**DIRECTIONS**
Work out how many lines in these entries include the string "Callee", and give only that figure.

(Collected data entries)
========================================

(** The pass completes on every function that is not skipped, whose
    blocks all end in a terminator, and whose parameters and returned
    values the helpers can widen. *)
Lemma run_completes_widens M F :
  isSkippableFunction F = false ->
  Forall (fun b => has_terminator b = true) (fn_blocks F) ->
  Forall (fun T => castable T = true) (fn_params F) ->
  Forall (fun b => return_widens b = true) (fn_blocks F) ->
  exists M' F', run M F = Ok (PA_none, (M', F')).
Proof.
  intros Hs HT HP HR. unfold run. rewrite Hs.
  assert (Hinst : exists s, instrument (mkState M F (mkBuilder 0 0))
                            = Ok (PA_none, s)).
  2:{ destruct Hinst as (s & ->). eexists _, _; reflexivity. }
  destruct (fn_blocks F) as [|e rest] eqn:Hb.
  { unfold isSkippableFunction, isDeclaration in Hs. rewrite Hb in Hs.
    discriminate. }
  inversion HT as [|? ? HTe HTr]; subst.
  inversion HR as [|? ? HRe HRr]; subst.
  pose proof (getFirstInsertionPt_lt _ HTe) as Hlt.
  unfold instrument.
  set (s0 := mkState M F (mkBuilder 0 0)).
  pose proof (IRBuilder_at_entry_succeeds s0 e rest Hb Hlt) as H1.
  rewrite (bind_ok _ _ _ _ _ H1).
  unfold bind at 1. unfold getFunctionNameGlobal, getFunction. unfold bind at 1.
  unfold CreateGlobalStringPtr at 1. simpl st_M; simpl st_F; simpl st_B.
  set (s2 := mkState _ F (mkBuilder 0 (getFirstInsertionPt e))).
  assert (Hv2 : valid_builder s2).
  { exists e. unfold s2; simpl. rewrite Hb; simpl. split; auto. lia. }
  unfold emitPrintfEnter.
  destruct (emit_call_succeeds fmt_enter "__logger.fmt.enter"
              (VGlobalVariable (List.length (mod_globals M)))
              [] s2 Hv2) as (s3 & H3).
  rewrite (bind_ok _ _ _ _ _ H3).
  pose proof H3 as H3'.
  apply emit_call in H3' as (id & Callee & ((HF3 & _) & _)).
  unfold s2 in HF3; simpl in HF3. rewrite Hb in HF3.
  unfold splice in HF3; simpl in HF3.
  rewrite (bind_ok _ _ s3 (st_F s3) s3 eq_refl).
  assert (HA : Forall (fun A => widens A = true) (args (st_F s3))).
  { unfold args. rewrite HF3; simpl. apply args_from_castable; auto. }
  set (enter := CallInst id Callee
                  [VGlobalVariable (List.length (mod_globals (st_M s2)));
                   VGlobalVariable (List.length (mod_globals M))]).
  assert (Hb3 : fn_blocks (st_F s3)
                = insert_at (getFirstInsertionPt e) [enter] e :: rest)
    by (rewrite HF3; reflexivity).
  destruct (logArguments_succeeds (VGlobalVariable (List.length (mod_globals M)))
              (args (st_F s3)) 0 s3 e rest enter [] HA Hb3 Hlt eq_refl eq_refl)
    as (s5 & H5).
  rewrite (bind_ok _ _ _ _ _ H5).
  destruct (logArguments_inv _ _ _ _ _ e rest enter [] H5 Hb3 Hlt
              eq_refl eq_refl) as (LA & _ & HF5 & _).
  assert (Hb5 : fn_blocks (st_F s5)
                = insert_at (getFirstInsertionPt e) (LA ++ [enter]) e :: rest)
    by (rewrite HF5; reflexivity).
  assert (HT5 : Forall (fun b => has_terminator b = true) (fn_blocks (st_F s5))).
  { rewrite Hb5. constructor; auto. unfold has_terminator.
    rewrite getTerminator_insert_at by auto. exact HTe. }
  assert (HR5 : Forall (fun b => return_widens b = true)
                       (fn_blocks (st_F s5))).
  { rewrite Hb5. constructor; auto. unfold return_widens.
    rewrite getTerminator_insert_at by auto. exact HRe. }
  destruct (collectReturns_succeeds _ 0 HT5) as (Returns & HC).
  assert (H6 : getReturns s5 = Ok (Returns, s5))
    by (unfold getReturns; rewrite HC; reflexivity).
  rewrite (bind_ok _ _ _ _ _ H6).
  apply collectReturns_inv in HC as (Hnd & _ & Hin & _).
  destruct (logReturns_succeeds (VGlobalVariable (List.length (mod_globals M)))
              Returns s5 Hnd) as (s7 & H7).
  { intros i Hi. destruct (Hin i Hi) as (_ & blk & Hn & Hr).
    rewrite Nat.sub_0_r in Hn. exists blk. split; auto. split; auto.
    rewrite Forall_forall in HR5. apply HR5.
    eapply nth_error_In; eauto. }
  rewrite (bind_ok _ _ _ _ _ H7). eexists; reflexivity.
Qed.

Lemma run_completes M F :
  isSkippableFunction F = false ->
  Forall (fun b => has_terminator b = true) (fn_blocks F) ->
  Forall (fun T => castable T = true) (fn_params F) ->
  Forall (fun b => return_castable b = true) (fn_blocks F) ->
  exists M' F', run M F = Ok (PA_none, (M', F')).
Proof.
  intros Hs HT HP HR. apply run_completes_widens; auto.
  eapply Forall_impl; [|exact HR]. exact return_castable_widens.
Qed.

(** ** Example functions *)

Lemma run_add :
  run add_module add_fn = Ok (PA_none, (add_module_logged, add_fn_logged)).
Proof. vm_compute. reflexivity. Qed.

Lemma run_pick : run pick_module pick_fn = Ok (PA_none, pick_result).
Proof. vm_compute. reflexivity. Qed.

Lemma run_unnamed : run empty_module unnamed_fn = Ok (PA_none, unnamed_result).
Proof. vm_compute. reflexivity. Qed.

(** ** C1 and C2: where the entry log and the argument logs stand *)

(** C1, at the function [add] of two integer parameters: the pass makes
    one entry-log call, and that call is the fifth instruction of the
    entry block, after the four instructions that log the arguments; it
    does not precede every other inserted instruction. *)
Theorem C1_entry_log_follows_argument_logs :
  run add_module add_fn = Ok (PA_none, (add_module_logged, add_fn_logged)) /\
  fn_blocks add_fn_logged = [add_entry_logged] /\
  getFirstInsertionPt (hd [] (fn_blocks add_fn)) = 0 /\
  nth_error add_entry_logged 4
  = Some (CallInst 2 (VFunction "printf")
            [VGlobalVariable 1; VGlobalVariable 0]) /\
  nth_error (mod_globals add_module_logged) 1
  = Some (mkGlobalVariable "__logger.fmt.enter" true fmt_enter) /\
  nth_error (mod_globals add_module_logged) 0
  = Some (mkGlobalVariable "__logger.fn.add" true "add") /\
  List.length
    (filter (fun g => String.eqb (gv_init g) fmt_enter)
            (mod_globals add_module_logged)) = 1 /\
  (forall Inst, In Inst (firstn 4 add_entry_logged) ->
                ~ In Inst (hd [] (fn_blocks add_fn))) /\
  skipn 5 add_entry_logged
  = [ OtherInst 1 i32 "add" [VArgument 0 i32; VArgument 1 i32];
      CastInst 7 ZExt (VInstruction 1 i32) Int64Ty;
      CallInst 8 (VFunction "printf")
        [VGlobalVariable 4; VGlobalVariable 0; VInstruction 7 Int64Ty];
      ReturnInst (Some (VInstruction 1 i32)) ].
Proof.
  split; [exact run_add|].
  repeat split.
  intros Inst Hin Hold. simpl in Hin, Hold.
  repeat (destruct Hin as [<-|Hin]; [destruct Hold as [E|[E|[]]]; discriminate|]).
  destruct Hin.
Qed.

(** C2, at the same function: the two argument logs are there, one per
    parameter and of the integer kind, but the log of [arg1] stands
    before the log of [arg0], and both stand before the entry log, not
    after it. *)
Theorem C2_argument_logs_reversed_before_entry :
  exists PA M' F' entry,
    run add_module add_fn = Ok (PA, (M', F')) /\
    fn_blocks F' = [entry] /\
    (exists c1 c0 enter,
        nth_error entry 1
        = Some (CallInst c1 (VFunction "printf")
                  [VGlobalVariable 3; VGlobalVariable 0; getInt32 1;
                   VInstruction 5 Int64Ty]) /\
        nth_error entry 3
        = Some (CallInst c0 (VFunction "printf")
                  [VGlobalVariable 2; VGlobalVariable 0; getInt32 0;
                   VInstruction 3 Int64Ty]) /\
        nth_error entry 4
        = Some (CallInst enter (VFunction "printf")
                  [VGlobalVariable 1; VGlobalVariable 0])) /\
    global_str M' 3 (arg_format i32) /\
    global_str M' 2 (arg_format i32) /\
    global_str M' 1 fmt_enter /\
    count_calls (firstn 5 entry) = 3 /\
    nth_error entry 5
    = Some (OtherInst 1 i32 "add" [VArgument 0 i32; VArgument 1 i32]).
Proof.
  exists PA_none, add_module_logged, add_fn_logged, add_entry_logged.
  split; [exact run_add|]. split; [reflexivity|].
  split; [exists 6, 4, 2; repeat split|].
  repeat split; try (eexists; reflexivity).
Qed.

========================================

**EXERCISE RESPONSE**
2